[DATA FOR ANALYSIS]:

(** * Knight's Isolation agent: depth-limited alpha-beta search

    A shallow embedding of [my_custom_player.py] (class [CustomPlayer]):
    the opening policy [get_action], the root loop [alphabeta], the two
    mutually recursive layers [ab_min_value] / [ab_max_value] and the four
    evaluators [score], [score_central], [score_aggressive], [score_build].

    The game engine ([isolation.Isolation]) is a collaborator that the
    player only consumes; it enters as the interface [Isolation] below. *)

From Stdlib Require Import ZArith QArith Qround List Bool Lia String Ascii.
From Stdlib Require Import DecimalString.
From Stdlib Require Import Orders OrdersTac Lqa.
Import ListNotations.
Open Scope Z_scope.

(** ** Scores

    The search compares the integer heuristic [len(..) - len(..)] with the
    sentinels [float("-inf")] and [float("inf")]; a score is therefore an
    integer or one of the two infinities. *)

Inductive Score : Type :=
| NegInf
| Fin (z : Z)
| PosInf.

Module ScoreOrd.

Definition t := Score.

(** Python's [a <= b] on such numbers. *)
Definition leb (a b : Score) : bool :=
  match a, b with
  | NegInf, _ => true
  | _, PosInf => true
  | Fin x, Fin y => x <=? y
  | _, _ => false
  end.

(** Python's [a < b], i.e. [not (b <= a)] on a total order. *)
Definition ltb (a b : Score) : bool := negb (leb b a).

Definition eq := @Logic.eq Score.
Definition le (a b : Score) : Prop := Is_true (leb a b).
Definition lt (a b : Score) : Prop := Is_true (ltb a b).

Lemma le_leb (a b : Score) : le a b <-> leb a b = true.
Proof. unfold le. split; [apply Is_true_eq_true | apply Is_true_eq_left]. Qed.

Lemma lt_ltb (a b : Score) : lt a b <-> ltb a b = true.
Proof. unfold lt. split; [apply Is_true_eq_true | apply Is_true_eq_left]. Qed.

Lemma lt_leb (a b : Score) : lt a b <-> leb b a = false.
Proof.
  rewrite lt_ltb. unfold ltb. split; intros H.
  - now apply negb_true_iff in H.
  - now rewrite H.
Qed.

Lemma eq_equiv : Equivalence eq.
Proof. unfold eq; split; congruence. Qed.

Lemma lt_strorder : StrictOrder lt.
Proof.
  split.
  - intros x H. apply lt_leb in H.
    destruct x as [|x|]; simpl in H; try discriminate.
    rewrite Z.leb_refl in H. discriminate.
  - intros x y z H1 H2. apply lt_leb in H1, H2. apply lt_leb.
    destruct x as [|x|], y as [|y|], z as [|z|]; simpl in *;
      try discriminate; try reflexivity.
    apply Z.leb_gt in H1, H2. apply Z.leb_gt. lia.
Qed.

Lemma lt_compat : Proper (eq ==> eq ==> iff) lt.
Proof. unfold eq; intros a b Hab c d Hcd; subst; split; auto. Qed.

Lemma le_lteq : forall x y, le x y <-> lt x y \/ eq x y.
Proof.
  intros x y; unfold eq; rewrite le_leb, lt_leb; split.
  - destruct x as [|x|], y as [|y|]; simpl; intros H;
      try discriminate; try (now left); try (now right).
    apply Z.leb_le in H. destruct (Z.eq_dec x y) as [Hxy|Hxy].
    + right. now subst.
    + left. apply Z.leb_gt. lia.
  - intros [H|H].
    + destruct x as [|x|], y as [|y|]; simpl in *; try discriminate; auto.
      apply Z.leb_gt in H. apply Z.leb_le. lia.
    + subst y. destruct x as [|x|]; simpl; auto. apply Z.leb_refl.
Qed.
(** X18: [getTemplate] never returns the entry for no template: where a
    template is returned it is another string.  When the default template
    is set and not empty, the template returned is that default, and
    nothing is read and nobody is asked. *)
Theorem template_is_never_the_no_template_entry :
  forall (w : World) (s : Settings) (t : string),
    ended (getTemplate w s) = Returned (Some t) ->
    t <> "(No template)"
    /\ (falsy (defaultTemplate s) = false ->
        defaultTemplate s = Some t /\ trace (getTemplate w s) = []).
Proof.
  intros w s t. unfold getTemplate.
  destruct (defaultTemplate s) as [d|] eqn:Ed; [destruct (truthy d) eqn:Et|].
  - cbn [ret ended trace].
    destruct (String.eqb_spec d no_template) as [|Hn]; [discriminate|].
    intros H. injection H as <-. split; [exact Hn|]. intros _. now split.
  - unfold getAvailableTemplates. destruct (folders w) as [|root others].
    + discriminate.
    + cbn [getRoot lift bind emit ret ended trace outcome falsy].
      rewrite Et. cbn [negb].
      destruct (showQuickPick w template_pick _) as [p|]; [|discriminate].
      destruct (String.eqb_spec p no_template) as [|Hn]; [discriminate|].
      cbn [ret ended]. intros H. injection H as <-.
      split; [exact Hn | discriminate].
  - unfold getAvailableTemplates. destruct (folders w) as [|root others].
    + discriminate.
    + cbn [getRoot lift bind emit ret ended trace outcome falsy].
      destruct (showQuickPick w template_pick _) as [p|]; [|discriminate].
      destruct (String.eqb_spec p no_template) as [|Hn]; [discriminate|].
      cbn [ret ended]. intros H. injection H as <-.
      split; [exact Hn | discriminate].
Qed.

Lemma template_is_never_the_no_template_entry_witness :
  "basic" <> "(No template)"
  /\ (falsy (defaultTemplate sample_settings) = false ->
      defaultTemplate sample_settings = Some "basic"
      /\ trace (getTemplate sample_world sample_settings) = []).
Proof.
  apply (template_is_never_the_no_template_entry sample_world sample_settings
           "basic").
  vm_compute. reflexivity.
Defined.

(* ================================================================== *)
(** * Setting a default and using it *)
(* ================================================================== *)

(** X19: when the input box of [forester.setDefaultPrefix] gives a prefix
    that is not empty and the setting can be written, the prefix is stored,
    the user is told, the other settings stay, and from then on [getPrefix]
    returns that prefix in every world without reading a file or asking.
    When the box is dismissed or left empty, the settings stay as they
    were and nothing is written. *)
Theorem default_prefix_is_used_once_set :
  forall (w : World) (s : Settings),
    let options := default_prefix_input (orDefault (defaultPrefix s) "") in
    (forall p : string,
       showInputBox w options = Some p -> truthy p = true ->
       updateSetting w "defaultPrefix" p = None ->
       exists s' : Settings,
         setDefaultPrefix w s
         = Session (Returned s')
             [AskInputBox options; UpdateSetting "defaultPrefix" p;
              ShowInformationMessage ("Default prefix set to: " ++ p)]
         /\ defaultPrefix s' = Some p
         /\ settings s' = settings s
         /\ defaultTemplate s' = defaultTemplate s
         /\ forall w' : World,
              getPrefix w' s' = Session (Returned (Some p)) [])
    /\ (falsy (showInputBox w options) = true ->
        setDefaultPrefix w s = Session (Returned s) [AskInputBox options]).
Proof.
  intros w s options. unfold setDefaultPrefix. fold options. split.
  - intros p Hp Ht Hu. rewrite Hp, Ht.
    cbn [bind emit ret ended trace]. rewrite Hu.
    eexists. split; [reflexivity|]. repeat split.
    intros w'. unfold getPrefix. cbn [defaultPrefix]. now rewrite Ht.
  - intros H. destruct (showInputBox w options) as [p|]; [|reflexivity].
    simpl in H. now destruct (truthy p).
Qed.

Lemma default_prefix_is_used_once_set_witness :
  let options :=
    default_prefix_input (orDefault (defaultPrefix sample_settings) "") in
  exists s' : Settings,
    setDefaultPrefix sample_world sample_settings
    = Session (Returned s')
        [AskInputBox options; UpdateSetting "defaultPrefix" "jms";
         ShowInformationMessage ("Default prefix set to: " ++ "jms")]
    /\ defaultPrefix s' = Some "jms"
    /\ settings s' = settings sample_settings
    /\ defaultTemplate s' = defaultTemplate sample_settings
    /\ forall w' : World,
         getPrefix w' s' = Session (Returned (Some "jms")) [].
Proof.
  apply (proj1 (default_prefix_is_used_once_set sample_world sample_settings)
           "jms"); reflexivity.
Defined.

(** X20: with a workspace folder open, [forester.setDefaultTemplate]
    offers the list of [getAvailableTemplates].  When an item is picked
    and the setting can be written, the item is stored as it is and the
    other settings stay; from then on, if it is not the empty string,
    [getTemplate] returns it in every world without reading a folder or
    asking, and returns no template when the item is the entry for no
    template.  When the pick is dismissed the settings stay. *)
Theorem default_template_is_used_once_set :
  forall (w : World) (s : Settings) (root : string) (others : list string),
    folders w = root :: others ->
    exists templates : list string,
      ended (getAvailableTemplates w) = Returned templates
      /\ match showQuickPick w default_template_pick templates with
         | Some t =>
             updateSetting w "defaultTemplate" t = None ->
             exists s' : Settings,
               ended (setDefaultTemplate w s) = Returned s'
               /\ defaultTemplate s' = Some t
               /\ defaultPrefix s' = defaultPrefix s
               /\ settings s' = settings s
               /\ (truthy t = true ->
                   forall w' : World,
                     getTemplate w' s'
                     = Session (Returned (if String.eqb t "(No template)"
                                          then None else Some t)) [])
         | None => ended (setDefaultTemplate w s) = Returned s
         end.
Proof.
  intros w s root others Hw.
  unfold setDefaultTemplate, getAvailableTemplates. rewrite Hw.
  cbn [getRoot lift bind emit ret ended trace outcome].
  eexists. split; [reflexivity|].
  destruct (showQuickPick w default_template_pick _) as [t|] eqn:Ep.
  - intros Hu. rewrite Hu. eexists. split; [reflexivity|]. repeat split.
    intros Ht w'. unfold getTemplate. cbn [defaultTemplate]. now rewrite Ht.
  - reflexivity.
Qed.
(** C1: the acceptance threshold is the mean of the pooled similarities
    (every table comment and every column comment, one list) minus 5% of
    that mean, as the code computes them on floats: the sum from [0] in
    the order of the list (with the rounding errors of the additions
    added at the end where the interpreter compensates), divided by the
    length, minus its product with [0.05].  A table is
    selected exactly when its similarity is strictly above the threshold
    and one of its columns is, a column of a selected table exactly when
    its similarity is strictly above it; a similarity equal to the
    threshold selects nothing. *)
Theorem threshold_and_strict_selection :
  forall (compensated : bool) (E : Encoder (binary64 compensated))
         (question : pystr) (results : dict (list pystr))
         (tables_metadata : metadata) (question_emb : embedding),
    tables_metadata <> [] ->
    is_metadata tables_metadata = true ->
    encodes (Some question) = Ok question_emb ->
    (forall text, In text (pooled tables_metadata) ->
                  exists e, encodes text = Ok e) ->
    let sc : option pystr -> float := sim_of (E := E) question_emb in
    let all_sim := map sc (pooled tables_metadata) in
    let total :=
      if compensated then
        match all_sim with
        | [] => 0
        | x :: rest =>
            let '(f_result, c) :=
              fold_left
                (fun acc y =>
                   let '(f_result, c) := acc in
                   let t := f_result + y in
                   (t,
                    if abs y <=? abs f_result then c + ((f_result - t) + y)
                    else c + ((y - t) + f_result)))
                rest (0 + x, 0) in
            if negb (c =? 0) && is_finite c then f_result + c else f_result
        end%float
      else fold_left PrimFloat.add all_sim 0%float in
    let m :=
      (total / of_uint63 (Uint63.of_Z (Z.of_nat (List.length all_sim))))%float
    in
    let tau := (m - m * 0x1.999999999999ap-5)%float in
    threshold question_emb tables_metadata = Ok tau
    /\ exists selected,
        prune_tables question_emb tau tables_metadata [] = Ok selected
        /\ prune_top_k question results tables_metadata
           = Ok (format_top_k (inject_keys tables_metadata selected))
        /\ forall t ti,
            dict_get t tables_metadata = Some ti ->
            (dict_mem t selected = true <->
               (tau <? sc (Some (comment ti)))%float = true
               /\ exists c ci, dict_get c (columns ti) = Some ci
                               /\ (tau <? sc (col_comment ci))%float = true)
            /\ ((sc (Some (comment ti)) =? tau)%float = true ->
                dict_mem t selected = false)
            /\ forall cols c ci,
                dict_get t selected = Some cols ->
                dict_get c (columns ti) = Some ci ->
                (In c cols <-> (tau <? sc (col_comment ci))%float = true)
                /\ ((sc (col_comment ci) =? tau)%float = true ->
                    ~ In c cols).
Proof.
  intros compensated E question results md qe Hne Hmd Hq Hans
    sc all_sim total m tau.
  set (B := binary64 compensated) in *.
  destruct (is_metadata_NoDup _ Hmd) as [Hnd Hcols].
  assert (Hsims : compute_similarities qe (values md) = Ok all_sim).
  { rewrite compute_similarities_pooled. apply mapM_ok.
    intros text Hin. apply similarity_sim_of. auto. }
  assert (Hthr : threshold qe md = Ok tau).
  { unfold threshold. rewrite Hsims. simpl.
    unfold mean.
    destruct all_sim as [|s l] eqn:Hall.
    - exfalso. apply (pooled_nonempty Hne).
      subst all_sim. now apply map_eq_nil in Hall.
    - subst tau m total. destruct compensated; reflexivity. }
  split; [exact Hthr|].
  exists (@select_tables B sc tau md []).
  assert (Hsel : prune_tables qe tau md []
                 = Ok (@select_tables B sc tau md [])).
  { apply prune_tables_select. exact Hans. }
  split; [exact Hsel|]. split.
  { unfold prune_top_k, pruned_map. rewrite Hq. simpl.
    rewrite Hthr. simpl. rewrite Hsel. reflexivity. }
  intros t ti Hget.
  pose proof (dict_get_In _ _ Hget) as Hin.
  pose proof (Hcols _ _ Hin) as Hndc.
  assert (Hkeep : forall c ci, dict_get c (columns ti) = Some ci ->
            (In c (@keep_columns B sc tau (columns ti))
             <-> (tau <? sc (col_comment ci))%float = true)).
  { intros c ci Hc. rewrite In_keep_columns. split.
    - intros (ci' & Hin' & Hg).
      apply (In_dict_get _ _ _ Hndc) in Hin'.
      assert (ci' = ci) by congruence. subst. exact Hg.
    - intros Hlt. exists ci. split; [now apply dict_get_In|]. exact Hlt. }
  pose proof (@select_get B sc tau t ti md [] Hnd Hget) as Hsg.
  simpl in Hsg.
  change (@gt B (sc (Some (comment ti))) tau)
    with (tau <? sc (Some (comment ti)))%float in Hsg.
  split; [|split].
  - unfold dict_mem. rewrite Hsg. split.
    + destruct (tau <? sc (Some (comment ti)))%float eqn:Hg; [|discriminate].
      intros Hmem. split; [reflexivity|].
      destruct (@keep_columns B sc tau (columns ti)) as [|c l] eqn:Hk;
        [discriminate|].
      assert (Hc : In c (@keep_columns B sc tau (columns ti)))
        by (rewrite Hk; now left).
      apply In_keep_columns in Hc as (ci & Hci & Hgc).
      exists c, ci. split; [now apply In_dict_get | exact Hgc].
    + intros (Hlt & c & ci & Hc & Hltc).
      rewrite Hlt.
      apply (Hkeep c ci Hc) in Hltc.
      destruct (@keep_columns B sc tau (columns ti)); [destruct Hltc|].
      reflexivity.
  - intros Htie. unfold dict_mem. rewrite Hsg.
    now rewrite (float_tie Htie).
  - intros cols c ci Hsel_t Hc. rewrite Hsg in Hsel_t.
    assert (Hcols_eq : cols = @keep_columns B sc tau (columns ti)).
    { destruct (tau <? sc (Some (comment ti)))%float; [|discriminate].
      destruct (@keep_columns B sc tau (columns ti)); [discriminate|].
      congruence. }
    subst cols. split; [now apply Hkeep|].
    intros Htie Hin'. apply (Hkeep c ci Hc) in Hin'.
    rewrite (float_tie Htie) in Hin'. discriminate.
Qed.
(** the vector a sector holds after the pass *)
Definition afterPass `{StdSort} (removeDuplicates : bool) (l : list Digit)
  : list Digit :=
  if removeDuplicates then representatives (std_sort digitLess l)
  else std_sort digitLess l.

(** ** Two implementations of [std::sort] *)

(** the order [std::sort] sorts by: [b] does not come before [a] *)
Definition notBefore (comp : Digit -> Digit -> bool) (a b : Digit) : Prop :=
  comp b a = false.

#[global] Instance notBefore_dec comp : RelDecision (notBefore comp) :=
  fun a b => bool_eq_dec (comp b a) false.

(** Both are merge sorts; the second one reads its input back to front. *)
Definition merge_StdSort : StdSort :=
  {| std_sort comp l := merge_sort (notBefore comp) l |}.

Definition backward_StdSort : StdSort :=
  {| std_sort comp l := merge_sort (notBefore comp) (reverse l) |}.

(** ** Sample collaborators and objects *)

(** The layout of the TPC read-out: ten CRUs per sector, the first four on
    the inner chamber; 36 sectors; 63 rows in an inner chamber. *)
Definition tpcGeometry : Geometry := {|
  region cru := cru mod 10;
  rocType cru := if cru mod 10 <? 4 then IROC else OROC;
  roc cru := cru / 10 + (if cru mod 10 <? 4 then 0 else 36);
  sector cru := Z.to_nat (cru / 10);
  getGlobalRowOffset region :=
    nth (Z.to_nat region) [0; 17; 32; 48; 63; 81; 97; 113; 127; 140] 0;
  getNumberOfRowsROC roc := if roc <? 36 then 63 else 89
|}.

(** Two calibration files: one with pedestal 2 and noise 4 on every pad,
    one whose pedestals are not numbers (dead pads); no other file exists. *)
Definition constantTables (pedestal noise : Float_t) : TFile := {|
  IsOpen := true;
  IsZombie := false;
  GetObject_Pedestals := Some (mkCalPad (fun _ _ _ => pedestal));
  GetObject_Noise := Some (mkCalPad (fun _ _ _ => noise))
|}.

Definition calibFiles : FileSystem := {|
  TFile_Open path :=
    if String.eqb path "calib.root" then
      Some (constantTables (Float.of_Z 2) (Float.of_Z 4))
    else if String.eqb path "dead.root" then
      Some (constantTables Float.nan Float.zero)
    else None
|}.

(** an object as [init] leaves it: time bins 0 to 1000, 36 empty sectors *)
Definition configured (adcMin adcMax noiseThreshold : Float_t) (path : string)
    (mask : list PadCoord) (inMemoryOnly : bool) : DigitDump := {|
  mFirstTimeBin := 0;
  mLastTimeBin := 1000;
  mADCMin := adcMin;
  mADCMax := adcMax;
  mNoiseThreshold := noiseThreshold;
  mPedestalAndNoiseFile := path;
  mDigitFile := "digits.root";
  mPedestal := None;
  mNoise := None;
  mPadMask := mask;
  mDigits := replicate 36 [];
  mTree := None;
  mInMemoryOnly := inMemoryOnly;
  mInitialized := false
|}.

(** amplitude window 0 to 100 with the calibration file, noise rejection
    off ([-1]) or at three sigma *)
Definition calibrated (noiseThreshold : Z) : DigitDump :=
  configured (Float.of_Z 0) (Float.of_Z 100) (Float.of_Z noiseThreshold)
    "calib.root" [] true.

Definition deadPads : DigitDump :=
  configured (Float.of_Z 0) (Float.of_Z 100) (Float.of_Z (-1)) "dead.root" [] true.

Definition missingFile : DigitDump :=
  configured (Float.of_Z 0) (Float.of_Z 100) (Float.of_Z (-1)) "none.root" [] true.

Definition uncalibrated : DigitDump :=
  configured (Float.of_Z (-100)) (Float.of_Z 100) (Float.of_Z (-1)) "" [] true.

Definition infiniteThreshold : DigitDump :=
  configured (Float.of_Z (-100)) (Float.of_Z 100) Float.infinity "" [] true.

(** CRU 5 is on the outer chamber of sector 0 (ROC 36); its row 2 is row 83
    of the sector and row 20 of the chamber *)
Definition maskedPad : DigitDump :=
  configured (Float.of_Z (-100)) (Float.of_Z 100) (Float.of_Z (-1)) ""
    [(36, 20, 3)] true.

Definition toFile : DigitDump :=
  configured (Float.of_Z 0) (Float.of_Z 100) (Float.of_Z (-1)) "" [] false.

(** a digit by (time, row, pad, charge), and an object holding a partition
    in sector 0 *)
Definition dg (time row pad charge : Z) : Digit :=
  mkDigit 0 (Float.of_Z charge) row pad time.

Definition holding (partition : list Digit) (tree : option (list (list (list Digit))))
  : DigitDump :=
  set_mTree tree (set_mDigits (<[0%nat := partition]> (replicate 36 [])) uncalibrated).

(** ** Notions of the further properties *)

Definition set_mPadMask (m : list PadCoord) (d : DigitDump) : DigitDump :=
  mkDigitDump (mFirstTimeBin d) (mLastTimeBin d) (mADCMin d) (mADCMax d)
    (mNoiseThreshold d) (mPedestalAndNoiseFile d) (mDigitFile d)
    (mPedestal d) (mNoise d) m (mDigits d) (mTree d)
    (mInMemoryOnly d) (mInitialized d).

(** the same outcome, on an object changed by [f] *)
Definition onObject {A} (f : DigitDump -> DigitDump) (o : Outcome A) : Outcome A :=
  match o with
  | Returns a s t => Returns a (f s) t
  | Aborts t => Aborts t
  | Undefined t => Undefined t
  end.

(** every stored digit has its time bin inside the window of the object and
    sits in the sector of its CRU *)
Definition storeInvariant `{Geometry} (d : DigitDump) : Prop :=
  forall (iSec : nat) (l : list Digit),
    mDigits d !! iSec = Some l ->
    Forall (fun digit => inTimeWindow d (getTimeStamp digit)
                         /\ sector (getCRU digit) = iSec) l.

(** a debug line of the duplicate scan *)
Definition isDebugLine (e : Effect) : Prop :=
  match e with LOG_debug_found_twice _ _ => True | _ => False end.

(** the members other than the store *)
Definition sameButStore (d d' : DigitDump) : Prop :=
  set_mDigits (mDigits d) d' = d.

(** a file that opens, with or without the two objects *)
Definition partialFiles (pedestals noise : option CalPad) : FileSystem :=
  {| TFile_Open _ := Some (mkTFile true false pedestals noise) |}.

(** more sample objects: a positive noise threshold without any table, and
    the masked pad listed twice after another pad *)
Definition thresholdOnly : DigitDump :=
  configured (Float.of_Z (-100)) (Float.of_Z 100) (Float.of_Z 3) "" [] true.

Definition maskedPadAgain : list PadCoord := [(36, 20, 3); (0, 0, 0); (36, 20, 3)].

Definition maskedOrNot : DigitDump :=
  configured (Float.of_Z (-100)) (Float.of_Z 100) (Float.of_Z (-1)) ""
    [(0, 0, 0); (36, 20, 3)] true.

(** * Properties *)

(** ** Running a method *)

Lemma after_nil {A} (o : Outcome A) : after [] o = o.
Proof. by destruct o. Qed.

[EXERCISE DESCRIPTION]: Within the data above, the lines from the one with "mDigits := replicate 36 [];" to the one with "Definition set_mPadMask (m" must be repeated exactly; no other line belongs in the answer.

[REPLY]:
  mDigits := replicate 36 [];
  mTree := None;
  mInMemoryOnly := inMemoryOnly;
  mInitialized := false
|}.

(** amplitude window 0 to 100 with the calibration file, noise rejection
    off ([-1]) or at three sigma *)
Definition calibrated (noiseThreshold : Z) : DigitDump :=
  configured (Float.of_Z 0) (Float.of_Z 100) (Float.of_Z noiseThreshold)
    "calib.root" [] true.

Definition deadPads : DigitDump :=
  configured (Float.of_Z 0) (Float.of_Z 100) (Float.of_Z (-1)) "dead.root" [] true.

Definition missingFile : DigitDump :=
  configured (Float.of_Z 0) (Float.of_Z 100) (Float.of_Z (-1)) "none.root" [] true.

Definition uncalibrated : DigitDump :=
  configured (Float.of_Z (-100)) (Float.of_Z 100) (Float.of_Z (-1)) "" [] true.

Definition infiniteThreshold : DigitDump :=
  configured (Float.of_Z (-100)) (Float.of_Z 100) Float.infinity "" [] true.

(** CRU 5 is on the outer chamber of sector 0 (ROC 36); its row 2 is row 83
    of the sector and row 20 of the chamber *)
Definition maskedPad : DigitDump :=
  configured (Float.of_Z (-100)) (Float.of_Z 100) (Float.of_Z (-1)) ""
    [(36, 20, 3)] true.

Definition toFile : DigitDump :=
  configured (Float.of_Z 0) (Float.of_Z 100) (Float.of_Z (-1)) "" [] false.

(** a digit by (time, row, pad, charge), and an object holding a partition
    in sector 0 *)
Definition dg (time row pad charge : Z) : Digit :=
  mkDigit 0 (Float.of_Z charge) row pad time.

Definition holding (partition : list Digit) (tree : option (list (list (list Digit))))
  : DigitDump :=
  set_mTree tree (set_mDigits (<[0%nat := partition]> (replicate 36 [])) uncalibrated).

(** ** Notions of the further properties *)

Definition set_mPadMask (m : list PadCoord) (d : DigitDump) : DigitDump :=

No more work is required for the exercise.